L’originalité de ce spectacle est de présenter cette relecture biblique comme une méditation de Leonard Cohen. On se souvient que le génial Canadien avait souvent fait référence, dans ses poèmes et ses chansons, au monde des récits bibliques. Ainsi dans ce poème repris, dans les années 60, sous le titre de When I Hear You Sing dans une édition de ses Selected Poems :

« Quand je t’entends chanter
Salomon
gorge animale, yeux rayonnants
sexe et sagesse
dont mes mains souffrent 

J’ai laissé du sang sur les portes de ma maison
Salomon
Je suis très seul d’avoir adressé des chansons
à Dieu car
je pensais qu’à part moi il n’y avait personne
Salomon ».


                                                                                Photo Didier Ben Loulou.

Ce que Zéno Bianu met dans la bouche de Leonard Cohen, en renouvelant sa thématique, est magnifique :

« Quand je t’entends chanter
Salomon
je tremble et je m’irise
des signes de piste
épuisent la nuit des possibles
des signes de piste se rejoignent
parmi tous les univers
et je te vois au plus vif
tu danses
avec tes alphabets scintillants

tu danses
avec tes boucliers de solitude
quand je t’entends chanter ainsi
Salomon
je t’écoute
voix de papier de verre
centrée sur la pulsation de l’air ».

Zéno Bianu va plus loin encore en convoquant dans son univers intérieur, pour l’élargir, une cohorte de grands inspirés : William Blake, Garcia  Lorca (le premier poète de Leonard a aimé), Gertrud Stein (« a rose is a rose is a rose »), Rabbi Nahman, Bob Kaufman, Aimé Césaire (« devenu arbre à force de contempler les arbres »), et Arthur Rimbaud, qu’on retrouve avec la Sulamite « sur les archipels sidéraux ». Et comment oublier Janis Joplin dans la chambre mythique du Chelsea Hotel ? :

« il suffit de l’écouter chanter 
Summertime 
pour comprendre au plus chaviré 
l’honnêteté émotionnelle ».

Le thème de la relation amoureuse est central dans l’oeuvre de Leonard Cohen. Comme si, pour cet éternel amoureux, la passion érotique, bouche à bouche, membre à membre, était la façon la plus sublime de rendre hommage au Créateur. « Je ne peux oublier où ont été mes lèvres,/ ces collines sacrées, ce ravin profond », chante-t-il dans Never Any Good. On comprend que Le Cantique des Cantiques ait marqué son œuvre en profondeur.

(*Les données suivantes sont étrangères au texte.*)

(** * QMC ciphers of takiyasha: a shallow embedding and its properties

    The development follows [takiyasha/algorithms/qmc/ciphers.py]:
    - [QMC_TEACipher]: the TEA block cipher (encrypt / decrypt of one block);
    - [TC_TEACipher]: the chained envelope built on TEA;
    - [QMCv1_StaticMapCipher], [QMCv2_DynamicMapCipher]: positional masks;
    - [QMCv2_RC4Cipher]: the segmented RC4 variant, whose scheduled box is
      a shared [bytearray] object and is therefore modelled in a store;
    - [QMCv1_ImprovedStaticMapCipher], [QMCv2_ImprovedDynamicMapCipher],
      [QMCv2_ImprovedRC4Cipher]: the same stream ciphers, with generators.

    Python [int] is [Z]; [bytes] and [bytearray] values are [list Z] whose
    elements lie in [range(256)]; exceptions are values of [exn]. *)

From Stdlib Require Import ZArith List Lia Bool.
From stdpp Require Import base gmap list.
Import ListNotations.
Open Scope Z_scope.

(** ** Python runtime: exceptions and results *)

Inductive decryption_failure :=
| NotMultipleOfBlockSize
| SourceTooSmall
| InvalidPadLen
| ZeroCheckFailed.

Inductive exn :=
| CipherGenerationError
| DecryptionError (why : decryption_failure)
| ZeroDivisionError
| IndexError
| ValueError
| OverflowError
| AttributeError
| ReferenceError
| struct_error
| OutOfFuel.

Inductive result (A : Type) :=
| Ok (a : A)
| Raise (e : exn).
Arguments Ok {A} a.
Arguments Raise {A} e.

Definition rbind {A B} (r : result A) (k : A -> result B) : result B :=
  match r with
  | Ok a => k a
  | Raise e => Raise e
  end.

Declare Scope result_scope.
Delimit Scope result_scope with res.
Notation "'let*' x ':=' r 'in' k" := (rbind r (fun x => k))
  (at level 10, x name, r at level 100, k at level 200) : result_scope.
Notation "'let*' ' p ':=' r 'in' k" := (rbind r (fun x => let 'p := x in k))
  (at level 10, p pattern, r at level 100, k at level 200) : result_scope.
Open Scope result_scope.

(** ** Python runtime: integers *)

(** [a % b] and [a // b]: floored, and a zero divisor raises. *)
Definition py_mod (a b : Z) : result Z :=
  if b =? 0 then Raise ZeroDivisionError else Ok (a mod b).

Definition py_floordiv (a b : Z) : result Z :=
  if b =? 0 then Raise ZeroDivisionError else Ok (a / b).

(** [for _ in range(n)]: the body runs [n] times, first iteration first. *)
Fixpoint repeat_n {S : Type} (n : nat) (body : S -> S) (s : S) : S :=
  match n with
  | O => s
  | Datatypes.S n' => repeat_n n' body (body s)
  end.

(** ** Python runtime: byte sequences *)

Definition is_byte (b : Z) : bool := (0 <=? b) && (b <? 256).
Definition bytes_ok (l : list Z) : Prop := Forall (fun b => 0 <= b < 256) l.

Definition len {A} (l : list A) : Z := Z.of_nat (length l).

(** [l[i]] with Python's negative indices; out of range raises. *)
Definition py_getitem (l : list Z) (i : Z) : result Z :=
  let i' := if i <? 0 then i + len l else i in
  if i' <? 0 then Raise IndexError
  else match l !! Z.to_nat i' with
       | Some x => Ok x
       | None => Raise IndexError
       end.

(** [l[i] = v] on a [bytearray]: the value must be in [range(256)]. *)
Definition bytearray_setitem (l : list Z) (i v : Z) : result (list Z) :=
  let i' := if i <? 0 then i + len l else i in
  if negb (is_byte v) then Raise ValueError
  else if (i' <? 0) || (len l <=? i') then Raise IndexError
  else Ok (<[Z.to_nat i' := v]> l).

(** [l[a:b]] for non-negative [a], [b] (the only slices the ciphers take). *)
Definition py_slice {A} (l : list A) (a b : Z) : list A :=
  take (Z.to_nat b - Z.to_nat a) (drop (Z.to_nat a) l).

(** [l[a:b] = v] on a [bytearray], for non-negative [a], [b]. *)
Definition py_slice_assign {A} (l : list A) (a b : Z) (v : list A) : list A :=
  take (Z.to_nat a) l ++ v ++ drop (Nat.max (Z.to_nat a) (Z.to_nat b)) l.
Inductive succeeds (w : world) : body -> list event -> Prop :=
| Snapshot
    (organizations organization_id organization_name : json)
    (networks network_id network_name devices clients : json)
    (device_names device_statuses : list json)
    (client_count deviceCount : Z) (device_type_counts : counts)
    (t1 t2 t3 t4 : list event) :
    get_organizations w = (Ok organizations, t1) ->
    truthy organizations = true ->
    first_field "id" organizations = Ok organization_id ->
    first_field "name" organizations = Ok organization_name ->
    get_networks w organization_id = (Ok networks, t2) ->
    truthy networks = true ->
    first_field "id" networks = Ok network_id ->
    first_field "name" networks = Ok network_name ->
    get_network_devices w network_id = (Ok devices, t3) ->
    get_network_clients w network_id 86400 = (Ok clients, t4) ->
    device_fields "name" devices = Ok device_names ->
    device_fields "status" devices = Ok device_statuses ->
    (if truthy clients then len clients else Ok 0) = Ok client_count ->
    (if truthy devices
     then (ds <- iterate devices ;; count_device_types ds [])%result
     else Ok []) = Ok device_type_counts ->
    (if truthy devices then len devices else Ok 0) = Ok deviceCount ->
    succeeds w
      (dashboard organization_name network_name devices clients
         deviceCount client_count device_type_counts)
      (t1 ++ t2 ++ t3 ++ t4).

(** [selects v id name]: [v] is a non-empty list whose first entry is a
    record with the fields [id] and [name], as the data model has
    organizations and networks. *)
Definition selects (v id name : json) : Prop :=
  exists members rest,
    v = JArr (JObj members :: rest) /\
    lookup "id" members = Some id /\
    lookup "name" members = Some name.

(** The four operations of the API client. *)
Inductive operation : Type :=
| FetchOrganizations
| FetchNetworks (organization_id : json)
| FetchDevices (network_id : json)
| FetchClients (network_id : json) (timespan : Z).
Lemma session_not_found calls :
  forallb (fun m => negb (healExists m)) calls = true ->
  session calls fresh = (map (fun _ => notFound) calls, fresh).
Proof.
  induction calls as [|m calls IH]; [reflexivity|].
  cbn [forallb]. intros H. apply andb_true_iff in H. destruct H as [Hm H].
  cbn [session map]. unfold runHealer. cbn [ran fresh].
  rewrite Hm, (IH H). reflexivity.
Qed.

(** In calls that follow one another, the calls before the first one that
    finds [heal.ps1] are answered by the failure that names the missing
    file, that call starts the script, and every later call is answered by
    the notice that the healer has run, which reports success whatever the
    run came to; the script is started once. *)
Theorem healer_runs_once (before : list machine) (m : machine)
    (after : list machine) :
  forallb (fun b => negb (healExists b)) before = true ->
  healExists m = true ->
  session (before ++ m :: after) fresh
  = ((map (fun _ => notFound) before
      ++ outcome (powershell m) :: map (fun _ => alreadyRan) after)%list,
     {| ran := true; started := 1 |})
  /\ success alreadyRan = true.
Proof.
  intros Hb Hm. split; [|reflexivity].
  rewrite session_app, (session_not_found _ Hb).
  cbn [session]. unfold runHealer at 1. cbn [ran fresh]. rewrite Hm.
  cbn [negb]. rewrite session_after_run by reflexivity. reflexivity.
Qed.

Lemma healer_runs_once_witness :
  session
    ([{| healExists := false;
         powershell := {| stdout := EmptyString; stderr := EmptyString;
                          ends := TimedOut |} |}]
     ++ {| healExists := true;
           powershell := {| stdout := "ok"; stderr := EmptyString;
                            ends := Closed (Some 1%Z) |} |}
     :: [{| healExists := true;
            powershell := {| stdout := "ok"; stderr := EmptyString;
                             ends := Closed (Some 0%Z) |} |}])
    fresh
  = ((map (fun _ => notFound)
        [{| healExists := false;
            powershell := {| stdout := EmptyString; stderr := EmptyString;
                             ends := TimedOut |} |}]
      ++ outcome {| stdout := "ok"; stderr := EmptyString;
                    ends := Closed (Some 1%Z) |}
      :: map (fun _ => alreadyRan)
           [{| healExists := true;
               powershell := {| stdout := "ok"; stderr := EmptyString;
                                ends := Closed (Some 0%Z) |} |}])%list,
     {| ran := true; started := 1 |})
  /\ success alreadyRan = true.
Proof.
  apply (@healer_runs_once
           [{| healExists := false;
               powershell := {| stdout := EmptyString; stderr := EmptyString;
                                ends := TimedOut |} |}]
           {| healExists := true;
              powershell := {| stdout := "ok"; stderr := EmptyString;
                               ends := Closed (Some 1%Z) |} |}
           [{| healExists := true;
               powershell := {| stdout := "ok"; stderr := EmptyString;
                                ends := Closed (Some 0%Z) |} |}]);
    reflexivity.
Defined.

(** Whatever the calls find, in calls that follow one another the script
    is started at most once, and it has been started exactly when the flag
    is set. *)
Theorem healer_started_at_most_once (calls : list machine) :
  started (snd (session calls fresh))
  = if ran (snd (session calls fresh)) then 1 else 0.
Proof.
  destruct (ran (snd (session calls fresh))) eqn:Hr.
  - revert Hr. induction calls as [|m calls IH]; [discriminate|].
    cbn [session]. unfold runHealer. cbn [ran fresh].
    destruct (healExists m); cbn [negb].
    + rewrite session_after_run by reflexivity. reflexivity.
    + destruct (session calls fresh) as [rs st]. exact IH.
  - now rewrite (session_not_run _ Hr).
Qed.

End HealerFacts.

(* ===================================================================== *)
(** ** Facts about the clean-up *)
(* ===================================================================== *)

Module CleanupFacts.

Par la voix vive de Zéno, Leonard abandonne les fastes de la mélancolie et s’encourage à l’espérance :

« le bonheur et la grâce
transpercent tous mes mots
passion enchantement
frémissement vertige
exorcisme ferveur
exaltation effervescence
émoi saisissement
secousse éblouissement
célébration foudroiement
trait d’union
souffle premier
je joue ma vie
au plus que présent
je jette de l’huile
sur le feu central ».

Ce livre-CD d’Odradeck est une merveille. Un grand moment de grâce et de joie errante. L’invitation irrésistible à chanter, quand bien même tout irait de travers, l’hymne « Alléluia ».  Sans rien d’autre sur la langue. Un alléluia torrentiel, brasillements d'allégresse, coups au cœur, désir d’éternité. La beauté du monde. 
Et chaque souffle que nous respirons est un Hallelujah.

Bruno Sourdin.





Cantique des Cantiques,  Songes de Léonard Cohen, de Zéno Bianu & Odradeck, photographies de Didier Ben Loulou, éditions de L'Improbable, avril 2019.
www.levaisseauimprobable.fr

Un EP accompagne ce livre. Il a été enregistré par Odradeck en janvier 2019.

Odradeck:
Zéno Bianu : texte, voix ;  Laurent Cohen : musique, guitares ;  Didier Ben Loulou : visuel; Annie Lulu : guitare, voix, percussion; Sandrine Saporta : synthés et production.